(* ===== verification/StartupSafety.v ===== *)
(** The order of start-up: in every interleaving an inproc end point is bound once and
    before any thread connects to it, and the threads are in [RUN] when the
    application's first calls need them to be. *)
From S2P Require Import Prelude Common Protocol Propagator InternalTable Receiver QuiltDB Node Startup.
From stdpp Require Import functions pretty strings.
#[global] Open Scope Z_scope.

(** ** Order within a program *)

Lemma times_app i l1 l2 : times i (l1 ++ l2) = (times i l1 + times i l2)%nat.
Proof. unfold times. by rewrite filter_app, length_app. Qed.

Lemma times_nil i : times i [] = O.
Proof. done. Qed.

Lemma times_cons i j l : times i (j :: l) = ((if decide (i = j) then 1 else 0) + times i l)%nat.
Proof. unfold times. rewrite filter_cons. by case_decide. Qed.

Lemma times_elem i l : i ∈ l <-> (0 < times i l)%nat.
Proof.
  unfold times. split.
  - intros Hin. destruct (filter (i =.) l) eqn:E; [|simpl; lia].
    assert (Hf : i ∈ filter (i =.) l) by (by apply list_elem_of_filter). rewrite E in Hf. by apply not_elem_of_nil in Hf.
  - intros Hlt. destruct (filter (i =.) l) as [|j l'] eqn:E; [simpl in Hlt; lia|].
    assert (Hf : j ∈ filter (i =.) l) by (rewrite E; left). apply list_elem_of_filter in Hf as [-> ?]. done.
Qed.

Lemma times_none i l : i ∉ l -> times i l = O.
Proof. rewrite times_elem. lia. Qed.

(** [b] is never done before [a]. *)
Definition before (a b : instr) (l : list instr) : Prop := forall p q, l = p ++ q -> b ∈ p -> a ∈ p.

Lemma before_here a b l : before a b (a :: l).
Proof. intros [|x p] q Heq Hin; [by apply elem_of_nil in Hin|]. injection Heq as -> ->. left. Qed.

========

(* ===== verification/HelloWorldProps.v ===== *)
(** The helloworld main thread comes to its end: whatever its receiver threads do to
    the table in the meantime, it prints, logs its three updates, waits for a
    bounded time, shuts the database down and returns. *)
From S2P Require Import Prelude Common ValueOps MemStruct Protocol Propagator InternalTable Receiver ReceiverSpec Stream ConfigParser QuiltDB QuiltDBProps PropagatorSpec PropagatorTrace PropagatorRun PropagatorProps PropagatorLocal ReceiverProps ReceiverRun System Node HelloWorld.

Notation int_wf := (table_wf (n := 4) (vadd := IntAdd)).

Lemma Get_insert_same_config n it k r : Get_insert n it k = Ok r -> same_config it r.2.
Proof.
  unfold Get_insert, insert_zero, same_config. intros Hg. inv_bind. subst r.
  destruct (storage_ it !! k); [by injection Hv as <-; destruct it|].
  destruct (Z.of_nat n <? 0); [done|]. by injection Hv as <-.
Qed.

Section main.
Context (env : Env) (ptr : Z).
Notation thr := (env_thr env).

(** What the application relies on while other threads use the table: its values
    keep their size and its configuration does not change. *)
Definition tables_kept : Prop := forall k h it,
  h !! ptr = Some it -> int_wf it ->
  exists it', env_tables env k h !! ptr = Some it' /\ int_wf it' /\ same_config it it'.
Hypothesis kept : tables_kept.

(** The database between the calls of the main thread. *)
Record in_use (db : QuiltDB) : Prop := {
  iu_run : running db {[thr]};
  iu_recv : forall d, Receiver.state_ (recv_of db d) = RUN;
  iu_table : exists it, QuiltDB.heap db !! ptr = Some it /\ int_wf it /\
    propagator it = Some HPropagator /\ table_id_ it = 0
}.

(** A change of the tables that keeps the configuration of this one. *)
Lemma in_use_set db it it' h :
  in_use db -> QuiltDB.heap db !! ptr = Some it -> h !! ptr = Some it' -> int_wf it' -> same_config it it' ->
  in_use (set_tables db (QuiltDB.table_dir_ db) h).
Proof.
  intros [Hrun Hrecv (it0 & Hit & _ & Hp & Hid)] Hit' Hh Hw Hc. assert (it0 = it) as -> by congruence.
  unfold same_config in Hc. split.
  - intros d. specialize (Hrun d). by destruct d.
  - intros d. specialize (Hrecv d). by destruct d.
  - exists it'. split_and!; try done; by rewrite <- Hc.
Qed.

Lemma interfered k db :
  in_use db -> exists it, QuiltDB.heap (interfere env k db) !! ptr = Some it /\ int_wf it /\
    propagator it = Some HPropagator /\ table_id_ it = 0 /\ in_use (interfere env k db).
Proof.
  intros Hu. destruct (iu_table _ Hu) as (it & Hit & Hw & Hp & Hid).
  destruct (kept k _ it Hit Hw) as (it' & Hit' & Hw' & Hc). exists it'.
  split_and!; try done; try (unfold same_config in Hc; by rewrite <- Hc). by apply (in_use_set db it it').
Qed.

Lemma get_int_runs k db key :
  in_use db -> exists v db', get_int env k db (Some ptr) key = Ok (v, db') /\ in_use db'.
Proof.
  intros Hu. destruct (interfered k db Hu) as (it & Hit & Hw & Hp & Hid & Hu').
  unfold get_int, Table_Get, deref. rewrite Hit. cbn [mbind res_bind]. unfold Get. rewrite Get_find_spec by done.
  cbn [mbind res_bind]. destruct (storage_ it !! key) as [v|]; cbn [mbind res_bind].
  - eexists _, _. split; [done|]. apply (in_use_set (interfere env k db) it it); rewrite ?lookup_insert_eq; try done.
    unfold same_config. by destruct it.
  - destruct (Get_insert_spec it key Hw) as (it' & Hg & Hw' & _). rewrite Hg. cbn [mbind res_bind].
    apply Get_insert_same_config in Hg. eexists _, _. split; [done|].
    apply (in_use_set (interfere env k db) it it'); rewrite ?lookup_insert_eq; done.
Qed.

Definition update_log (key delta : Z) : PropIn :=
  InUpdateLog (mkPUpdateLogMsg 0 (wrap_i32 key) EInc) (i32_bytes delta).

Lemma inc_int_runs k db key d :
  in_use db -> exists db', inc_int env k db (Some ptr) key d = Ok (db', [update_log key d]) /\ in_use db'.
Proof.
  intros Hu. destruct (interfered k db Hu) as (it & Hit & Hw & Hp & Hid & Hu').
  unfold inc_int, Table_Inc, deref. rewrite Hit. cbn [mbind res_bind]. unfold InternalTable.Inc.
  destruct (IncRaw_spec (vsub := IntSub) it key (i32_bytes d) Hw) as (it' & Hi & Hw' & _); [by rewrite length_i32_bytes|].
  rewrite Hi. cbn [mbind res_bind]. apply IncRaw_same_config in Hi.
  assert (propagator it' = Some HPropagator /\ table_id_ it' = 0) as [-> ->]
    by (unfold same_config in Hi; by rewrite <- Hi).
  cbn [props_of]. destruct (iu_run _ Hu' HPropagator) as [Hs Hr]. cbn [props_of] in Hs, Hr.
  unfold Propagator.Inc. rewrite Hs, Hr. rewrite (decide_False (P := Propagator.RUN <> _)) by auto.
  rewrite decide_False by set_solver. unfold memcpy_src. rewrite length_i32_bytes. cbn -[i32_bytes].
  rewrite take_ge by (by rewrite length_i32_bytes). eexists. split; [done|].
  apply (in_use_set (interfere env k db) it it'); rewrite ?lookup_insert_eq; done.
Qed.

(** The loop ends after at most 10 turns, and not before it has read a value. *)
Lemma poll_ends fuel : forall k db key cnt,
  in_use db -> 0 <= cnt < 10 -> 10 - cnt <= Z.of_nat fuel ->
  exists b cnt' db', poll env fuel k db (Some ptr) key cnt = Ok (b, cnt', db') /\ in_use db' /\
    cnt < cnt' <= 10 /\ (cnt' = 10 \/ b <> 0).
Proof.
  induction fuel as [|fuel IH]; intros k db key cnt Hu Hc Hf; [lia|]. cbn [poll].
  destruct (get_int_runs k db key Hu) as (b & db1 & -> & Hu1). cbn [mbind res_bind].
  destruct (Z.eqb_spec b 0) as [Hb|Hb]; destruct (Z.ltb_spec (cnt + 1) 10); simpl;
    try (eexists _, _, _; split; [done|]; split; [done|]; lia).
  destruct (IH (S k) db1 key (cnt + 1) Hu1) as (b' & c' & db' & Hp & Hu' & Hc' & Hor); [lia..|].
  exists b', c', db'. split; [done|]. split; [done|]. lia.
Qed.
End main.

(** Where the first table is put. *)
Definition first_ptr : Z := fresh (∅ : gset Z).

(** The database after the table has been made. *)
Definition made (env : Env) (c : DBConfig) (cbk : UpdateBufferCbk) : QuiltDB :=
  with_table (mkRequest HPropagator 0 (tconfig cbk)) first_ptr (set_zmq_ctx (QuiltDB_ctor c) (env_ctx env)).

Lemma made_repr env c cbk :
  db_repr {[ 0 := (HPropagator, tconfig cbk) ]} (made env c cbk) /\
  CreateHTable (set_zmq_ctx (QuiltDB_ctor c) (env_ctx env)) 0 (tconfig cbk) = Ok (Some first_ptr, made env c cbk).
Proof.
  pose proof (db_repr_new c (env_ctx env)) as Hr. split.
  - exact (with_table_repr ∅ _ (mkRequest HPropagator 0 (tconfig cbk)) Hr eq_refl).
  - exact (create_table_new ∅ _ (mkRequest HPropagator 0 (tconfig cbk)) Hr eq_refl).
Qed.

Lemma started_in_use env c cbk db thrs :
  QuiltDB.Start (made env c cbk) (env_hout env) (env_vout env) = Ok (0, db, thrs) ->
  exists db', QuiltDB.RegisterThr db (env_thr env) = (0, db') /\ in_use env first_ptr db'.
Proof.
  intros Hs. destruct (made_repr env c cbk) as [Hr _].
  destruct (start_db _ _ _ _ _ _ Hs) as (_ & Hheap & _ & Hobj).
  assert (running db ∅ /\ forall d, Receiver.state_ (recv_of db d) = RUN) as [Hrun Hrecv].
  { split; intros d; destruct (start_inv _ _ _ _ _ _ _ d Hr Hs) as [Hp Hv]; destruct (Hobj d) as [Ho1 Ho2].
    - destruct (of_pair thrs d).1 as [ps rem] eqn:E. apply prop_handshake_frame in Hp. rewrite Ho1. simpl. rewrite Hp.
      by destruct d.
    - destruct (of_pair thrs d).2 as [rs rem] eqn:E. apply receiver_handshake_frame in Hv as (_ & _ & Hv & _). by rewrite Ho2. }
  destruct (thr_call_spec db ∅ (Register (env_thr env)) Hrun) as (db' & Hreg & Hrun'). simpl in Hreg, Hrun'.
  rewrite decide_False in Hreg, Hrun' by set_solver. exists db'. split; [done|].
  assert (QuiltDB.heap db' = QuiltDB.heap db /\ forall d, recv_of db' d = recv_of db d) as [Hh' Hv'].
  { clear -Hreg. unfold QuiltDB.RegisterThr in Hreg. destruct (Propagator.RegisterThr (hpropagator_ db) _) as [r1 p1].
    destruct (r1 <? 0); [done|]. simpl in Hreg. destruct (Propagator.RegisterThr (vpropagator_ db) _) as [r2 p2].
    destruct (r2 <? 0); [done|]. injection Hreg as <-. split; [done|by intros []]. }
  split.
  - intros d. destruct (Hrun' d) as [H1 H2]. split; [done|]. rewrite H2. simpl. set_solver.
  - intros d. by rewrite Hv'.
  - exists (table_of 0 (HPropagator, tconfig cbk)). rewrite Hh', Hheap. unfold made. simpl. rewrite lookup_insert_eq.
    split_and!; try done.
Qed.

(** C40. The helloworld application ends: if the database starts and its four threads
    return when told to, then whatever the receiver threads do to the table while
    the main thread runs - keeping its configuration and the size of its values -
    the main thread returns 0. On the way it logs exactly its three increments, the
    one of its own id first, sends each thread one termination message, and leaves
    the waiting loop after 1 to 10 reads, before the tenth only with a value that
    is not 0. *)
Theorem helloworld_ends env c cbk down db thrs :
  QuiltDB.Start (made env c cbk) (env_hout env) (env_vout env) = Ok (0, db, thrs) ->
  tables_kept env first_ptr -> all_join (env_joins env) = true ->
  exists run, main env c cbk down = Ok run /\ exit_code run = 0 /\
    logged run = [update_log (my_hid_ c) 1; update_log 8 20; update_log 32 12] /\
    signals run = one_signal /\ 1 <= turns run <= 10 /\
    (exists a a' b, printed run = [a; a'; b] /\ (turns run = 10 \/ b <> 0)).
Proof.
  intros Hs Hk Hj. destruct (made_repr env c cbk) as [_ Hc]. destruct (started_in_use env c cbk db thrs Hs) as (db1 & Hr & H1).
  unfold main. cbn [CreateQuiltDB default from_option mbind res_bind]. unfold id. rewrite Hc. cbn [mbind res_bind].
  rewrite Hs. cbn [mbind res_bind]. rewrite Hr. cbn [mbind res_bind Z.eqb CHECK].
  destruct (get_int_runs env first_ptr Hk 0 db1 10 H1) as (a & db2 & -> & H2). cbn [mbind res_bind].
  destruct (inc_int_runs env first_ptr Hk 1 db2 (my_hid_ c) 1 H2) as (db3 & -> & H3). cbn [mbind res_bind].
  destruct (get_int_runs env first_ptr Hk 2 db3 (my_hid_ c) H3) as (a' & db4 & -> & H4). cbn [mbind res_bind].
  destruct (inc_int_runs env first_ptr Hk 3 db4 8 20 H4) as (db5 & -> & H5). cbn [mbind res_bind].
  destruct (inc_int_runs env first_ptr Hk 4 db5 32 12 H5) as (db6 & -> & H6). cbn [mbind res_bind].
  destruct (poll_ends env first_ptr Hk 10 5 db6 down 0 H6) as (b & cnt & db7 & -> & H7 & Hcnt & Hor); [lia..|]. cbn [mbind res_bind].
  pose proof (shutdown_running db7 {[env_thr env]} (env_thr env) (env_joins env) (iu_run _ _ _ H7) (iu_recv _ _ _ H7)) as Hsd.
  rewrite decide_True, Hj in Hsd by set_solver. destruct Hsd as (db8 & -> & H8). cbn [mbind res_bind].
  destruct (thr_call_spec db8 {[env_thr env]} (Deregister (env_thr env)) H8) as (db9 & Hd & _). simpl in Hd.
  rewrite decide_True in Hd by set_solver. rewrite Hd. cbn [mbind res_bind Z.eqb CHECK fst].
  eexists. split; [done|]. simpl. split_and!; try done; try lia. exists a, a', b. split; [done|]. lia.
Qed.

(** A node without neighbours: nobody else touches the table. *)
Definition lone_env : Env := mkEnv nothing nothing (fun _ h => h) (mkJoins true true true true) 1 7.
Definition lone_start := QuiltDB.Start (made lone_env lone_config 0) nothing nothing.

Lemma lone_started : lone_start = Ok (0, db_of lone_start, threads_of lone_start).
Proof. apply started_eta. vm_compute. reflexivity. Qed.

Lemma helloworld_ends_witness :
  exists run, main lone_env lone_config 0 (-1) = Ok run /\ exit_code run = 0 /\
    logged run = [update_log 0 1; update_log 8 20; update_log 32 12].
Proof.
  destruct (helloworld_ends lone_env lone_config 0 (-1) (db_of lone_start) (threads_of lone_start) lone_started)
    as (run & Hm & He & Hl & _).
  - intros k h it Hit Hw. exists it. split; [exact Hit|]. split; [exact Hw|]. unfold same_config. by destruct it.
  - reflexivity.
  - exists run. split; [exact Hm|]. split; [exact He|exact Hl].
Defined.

========

▶ [Exercise brief] Before answering, check every line of the records for the string "logged", then state how many lines have it, with the number only.

▶ [Solution for this problem] 2